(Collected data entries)
(* ===== verification/Tasks.v ===== *)
(** Task execution: [ExecuteTask] and [SerializeAndSetResult] of
    src/src/threading/thread-pool.cc, and the result object of
    src/src/threading/task.h.

    A task either runs its own code on the worker's isolate (internal tasks) or
    compiles and calls a function; in the second case its promise gets a result on
    every path but one, which ends the process: an exception whose "stack" cannot be
    set. [W] is the state of the isolate and of what other threads change; the
    private queue of the worker is read through [pop_private]. *)
From S2P Require Import Prelude Engine.

Definition newline : string := String (Ascii.ascii_of_nat 10) EmptyString.

Section tasks.
Context {V W : Type} `{JSValue V} `{Codec V} `{!Engine V W}.

(** A task in a queue: an internal one with its [RunInternal], or a function call. *)
Inductive task :=
| InternalTask (run_internal : W -> W)
| FunctionTask (t : thread_task).

Definition IsInternal (t : task) : bool := match t with InternalTask _ => true | FunctionTask _ => false end.

(** What the execution of a task does besides changing [W]. *)
Inductive task_event :=
| SetResult (t : thread_task) (r : task_result)
| DecrementActiveTasks
| Abort.                         (* [Check] of a Nothing: the process ends *)

Definition aborted (es : list task_event) : bool :=
  existsb (fun e => match e with Abort => true | _ => false end) es.

(** Front of the worker's private queue, removed under its mutex. *)
Context (pop_private : W -> option task * W).

(** ** Results *)

(** The exception with the caller's stack appended to its own, or [None] when the
    [Check] of [Set] fails. *)
Definition add_stack (t : thread_task) (exception : V) (w : W) : option V * W :=
  match get_stack exception w with
  | (Some stack, w) =>
      match new_string (stack +:+ newline +:+ caller_stack_trace t) w with
      | (Done new_stack_str, w) => set_stack exception new_stack_str w
      | (Threw _, w) => (Some exception, w)
      end
  | (None, w) => (Some exception, w)
  end.

Definition serialized_exception (exception_val : V) : bytes :=
  match serialize exception_val with
  | Some b => b
  | None => default [] (serialize (js_error Error "Failed to serialize task exception"))
  end.

(** [caught] is what the TryCatch holds. *)
Definition SerializeAndSetResult (caught : option V) (t : thread_task) (w : W) : list task_event * W :=
  match (match caught with
         | Some exception => add_stack t exception w
         | None => (Some (js_error Error "Unknown execution error"), w)
         end) with
  | (Some exception_val, w) => ([SetResult t (TaskResult false (serialized_exception exception_val))], w)
  | (None, w) => ([Abort], w)
  end.

(** ** The arguments *)

(** The arguments of the call, or the exception of the TryCatch when they do not
    deserialize to an array. *)
Definition read_arguments (t : thread_task) : list V + option V :=
  match serialized_arguments t with
  | [] => inl []
  | b =>
      if read_header b then
        match read_value (backing_stores t) (shared_array_buffers t) b with
        | Some args_array_val =>
            match js_elements args_array_val with
            | Some elems => inl (present elems)
            | None => inr None
            end
        | None => inr (read_exception b)
        end
      else inr (read_exception b)
  end.

(** Compile and evaluate "(source)", which must be a function. *)
Definition compile_function (t : thread_task) (w : W) : outcome V V * W :=
  match new_string ("(" +:+ function_source t +:+ ")") w with
  | (Threw e, w) => (Threw e, w)
  | (Done source, w) =>
      match compile source w with
      | (Threw e, w) => (Threw e, w)
      | (Done s, w) =>
          match run_script s w with
          | (Threw e, w) => (Threw e, w)
          | (Done fn_val, w) => (if is_function fn_val then Done fn_val else Threw None, w)
          end
      end
  end.

(** ** Execution *)

Definition set_value (t : thread_task) (result : V) (w : W) : list task_event * W :=
  match serialize result with
  | Some b => ([SetResult t (TaskResult true b)], w)
  | None => SerializeAndSetResult (write_exception result) t w
  end.

Definition set_rejection (t : thread_task) (exception : V) (w : W) : list task_event * W :=
  ([SetResult t (TaskResult false (default [] (serialize exception)))], w).

(** The state of the promise, and the next private task. [fuel] bounds the iterations
    of the waiting loop and the depth of nested tasks; [None] when it runs out. *)
Fixpoint ExecuteTask (fuel : nat) (t : task) (w : W) {struct fuel} : option (list task_event * W) :=
  match fuel with O => None | S fuel =>
  match t with
  | InternalTask run_internal => Some ([], run_internal w)
  | FunctionTask t =>
      match read_arguments t with
      | inr caught => Some (SerializeAndSetResult caught t w)
      | inl args =>
          match compile_function t w with
          | (Threw caught, w) => Some (SerializeAndSetResult caught t w)
          | (Done fn, w) =>
              match call fn args w with
              | (Threw e, w) => Some (SerializeAndSetResult e t w)
              | (Done result, w) =>
                  if is_promise result then await fuel t result w
                  else Some (set_value t result w)
              end
          end
      end
  end end
with await (fuel : nat) (t : thread_task) (promise : V) (w : W) {struct fuel} : option (list task_event * W) :=
  match fuel with O => None | S fuel =>
  match state_of promise w with
  | Fulfilled v => Some (set_value t v w)
  | Rejected v => Some (set_rejection t v w)
  | Pending =>
      let w := checkpoint w in
      match state_of promise w with
      | Fulfilled v => Some (set_value t v w)
      | Rejected v => Some (set_rejection t v w)
      | Pending =>
          match pop_private w with
          | (Some internal_task, w) =>
              '(es1, w) ← ExecuteTask fuel internal_task w;
              if aborted es1 then Some (es1, w) else
              '(es2, w) ← await fuel t promise w;
              Some (es1 ++ DecrementActiveTasks :: es2, w)
          | (None, w) => await fuel t promise (sleep_1ms w)
          end
      end
  end end.

(** [WorkerThread::Run] around one task: execute it, delete it, decrement. *)
Definition Run_task (fuel : nat) (t : task) (w : W) : option (list task_event * W) :=
  '(es, w) ← ExecuteTask fuel t w;
  Some (if aborted es then es else es ++ [DecrementActiveTasks], w).

(** ** Lemmas *)

(** The last event of a task: its result, or the end of the process when the "stack"
    of an exception could not be set. *)
Definition final_event (t : thread_task) (e : task_event) : Prop :=
  match e with
  | SetResult t' _ => t' = t
  | Abort => exists exception stack w w', set_stack exception stack w = (None, w')
  | DecrementActiveTasks => False
  end.

(** One final event, after a decrement for each private task run meanwhile. *)
Definition one_result (t : thread_task) (es : list task_event) : Prop :=
  exists n e, es = replicate n DecrementActiveTasks ++ [e] /\ final_event t e.

Lemma one_result_now t r : one_result t [SetResult t r].
Proof. by exists O, (SetResult t r). Qed.
Hint Resolve one_result_now : core.

Lemma one_result_failure caught t w es w' :
  Some (SerializeAndSetResult caught t w) = Some (es, w') -> one_result t es.
Proof.
  unfold SerializeAndSetResult. destruct caught as [e|]; [|by intros; simplify_eq].
  unfold add_stack. destruct (get_stack e w) as [[stack|] w1]; [|by intros; simplify_eq].
  destruct (new_string _ w1) as [[s|] w2]; [|by intros; simplify_eq].
  destruct (set_stack e s w2) as [[v|] w3] eqn:E; intros; simplify_eq; [done|].
  exists O, Abort. split; [done|]. by exists e, s, w2, w'.
Qed.

Lemma one_result_rejection t v w es w' : Some (set_rejection t v w) = Some (es, w') -> one_result t es.
Proof. unfold set_rejection. intros; by simplify_eq. Qed.

Lemma one_result_value t v w es w' : Some (set_value t v w) = Some (es, w') -> one_result t es.
Proof.
  unfold set_value. destruct (serialize v); [intros; by simplify_eq|apply one_result_failure].
Qed.
Hint Resolve one_result_failure one_result_rejection one_result_value : core.

Lemma one_result_nested t es : one_result t es -> one_result t (DecrementActiveTasks :: es).
Proof. intros (n & e & -> & ?). by exists (S n), e. Qed.
Hint Resolve one_result_nested : core.

Section internal.
(** Private queues hold internal tasks only: every call of SubmitToWorker submits a
    Resolve...Task. *)
Hypothesis private_internal : forall w t w', pop_private w = (Some t, w') -> IsInternal t = true.

Lemma ExecuteTask_internal fuel t w es w' :
  IsInternal t = true -> ExecuteTask fuel t w = Some (es, w') -> es = [].
Proof. destruct fuel, t; simpl; intros; by simplify_eq. Qed.

Lemma await_result fuel t p w es w' : await fuel t p w = Some (es, w') -> one_result t es.
Proof.
  revert w es w'. induction fuel as [|fuel IH]; simpl; intros w es w' Ha; [done|].
  destruct (state_of p w); [|by eauto..].
  destruct (state_of p (checkpoint w)); [|by eauto..].
  destruct (pop_private (checkpoint w)) as [[t'|] w1] eqn:Hp; [|by eapply IH].
  destruct (ExecuteTask fuel t' w1) as [[es1 w2]|] eqn:He; simpl in Ha; [|done].
  rewrite (ExecuteTask_internal _ _ _ _ _ (private_internal _ _ _ Hp) He) in Ha. simpl in Ha.
  destruct (await fuel t p w2) as [[es2 w3]|] eqn:Hw; simpl in Ha; [|done]. simplify_eq. eauto.
Qed.

Lemma ExecuteTask_function fuel t w es w' :
  ExecuteTask fuel (FunctionTask t) w = Some (es, w') -> one_result t es.
Proof.
  destruct fuel as [|fuel]; simpl; [done|].
  destruct (read_arguments t) as [args|caught]; [|by eauto].
  destruct (compile_function t w) as [[fn|caught] w1]; [|by eauto].
  destruct (call fn args w1) as [[v|caught] w2]; [|by eauto].
  destruct (is_promise v); [apply await_result|by eauto].
Qed.
End internal.

(** More fuel does not change a result. *)
Lemma fuel_monotone fuel :
  (forall t w r fuel', ExecuteTask fuel t w = Some r -> (fuel <= fuel')%nat -> ExecuteTask fuel' t w = Some r) /\
  (forall t p w r fuel', await fuel t p w = Some r -> (fuel <= fuel')%nat -> await fuel' t p w = Some r).
Proof.
  induction fuel as [|fuel [IHe IHa]]; [done|]. split.
  - intros t w r fuel' He Hf. destruct fuel' as [|fuel']; [lia|]. destruct t as [|t]; [done|]. simpl in *.
    destruct (read_arguments t); [|done]. destruct (compile_function t w) as [[f|] w1]; [|done].
    destruct (call f l w1) as [[v|] w2]; [|done]. destruct (is_promise v); [|done]. apply IHa; [done|lia].
  - intros t p w r fuel' Ha Hf. destruct fuel' as [|fuel']; [lia|]. simpl in *.
    destruct (state_of p w); [|done..]. destruct (state_of p (checkpoint w)); [|done..].
    destruct (pop_private (checkpoint w)) as [[t'|] w1]; [|apply IHa; [done|lia]].
    destruct (ExecuteTask fuel t' w1) as [[es1 w2]|] eqn:E1; simpl in Ha; [|done].
    rewrite (IHe _ _ _ fuel' E1) by lia. simpl. destruct (aborted es1); [done|].
    destruct (await fuel t p w2) as [[es2 w3]|] eqn:E2; simpl in Ha; [|done].
    by rewrite (IHa _ _ _ _ fuel' E2) by lia.
Qed.

Lemma await_more_fuel fuel t p w fuel' :
  is_Some (await fuel t p w) -> (fuel <= fuel')%nat -> is_Some (await fuel' t p w).
Proof. intros [r Hr] Hf. exists r. by eapply fuel_monotone. Qed.

(** ** The waiting loop *)

(** One iteration that finds the promise pending after the checkpoint. *)
Definition iteration (w : W) : W :=
  let w := checkpoint w in
  match pop_private w with
  | (Some (InternalTask run_internal), w) => run_internal w
  | (Some (FunctionTask _), w) => w
  | (None, w) => sleep_1ms w
  end.

(** The promise is settled when the loop looks at it, before or after the checkpoint
    of its (k+1)-th iteration. *)
Definition settled_at (promise : V) (k : nat) (w : W) : Prop :=
  let w := Nat.iter k iteration w in
  state_of promise w <> Pending \/ state_of promise (checkpoint w) <> Pending.

Lemma iter_shift (k : nat) (w : W) : Nat.iter k iteration (iteration w) = iteration (Nat.iter k iteration w).
Proof. induction k as [|k IH]; simpl; [done|]. by rewrite IH. Qed.

Lemma await_terminates t promise k w :
  (forall w t w', pop_private w = (Some t, w') -> IsInternal t = true) ->
  settled_at promise k w -> is_Some (await (S (S k)) t promise w).
Proof.
  intros Hint. revert w. induction k as [|k IH]; intros w Hs.
  - unfold settled_at in Hs. simpl in *. destruct (state_of promise w) eqn:E1; [|by eexists..].
    destruct (state_of promise (checkpoint w)) eqn:E2; [|by eexists..]. by destruct Hs.
  - remember (S (S k)) as fuel eqn:Hf. simpl. destruct (state_of promise w) eqn:E1; [|by eexists..].
    destruct (state_of promise (checkpoint w)) eqn:E2; [|by eexists..].
    unfold settled_at in Hs. simpl in Hs. rewrite <- iter_shift in Hs. unfold iteration in Hs at 2 4.
    destruct (pop_private (checkpoint w)) as [[t'|] w1] eqn:Hp; [|by apply IH].
    destruct t' as [run_internal|]; [|by apply Hint in Hp].
    destruct (IH (run_internal w1) Hs) as [[es w2] He]. subst fuel. simpl in *. rewrite He. by eexists.
Qed.

Lemma ExecuteTask_terminates fuel t w k :
  (forall w t w', pop_private w = (Some t, w') -> IsInternal t = true) ->
  (forall args f w1 promise w2, read_arguments t = inl args -> compile_function t w = (Done f, w1) ->
     call f args w1 = (Done promise, w2) -> is_promise promise = true -> settled_at promise k w2) ->
  (k + 3 <= fuel)%nat -> is_Some (ExecuteTask fuel (FunctionTask t) w).
Proof.
  intros Hint Hs Hf. destruct fuel as [|fuel]; [lia|]. cbn [ExecuteTask].
  destruct (read_arguments t) as [args|]; [|by eexists].
  destruct (compile_function t w) as [[f|] w1]; [|by eexists].
  destruct (call f args w1) as [[v|] w2] eqn:Hcall; [|by eexists].
  destruct (is_promise v) eqn:Hp; [|by eexists].
  apply (await_more_fuel (S (S k))); [by eapply await_terminates, Hs|lia].
Qed.
End tasks.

WHAT YOU SHOULD DO:
Please copy every line from the entries that includes the word "change".

SOLUTION BELOW:
    set. [W] is the state of the isolate and of what other threads change; the
(** More fuel does not change a result. *)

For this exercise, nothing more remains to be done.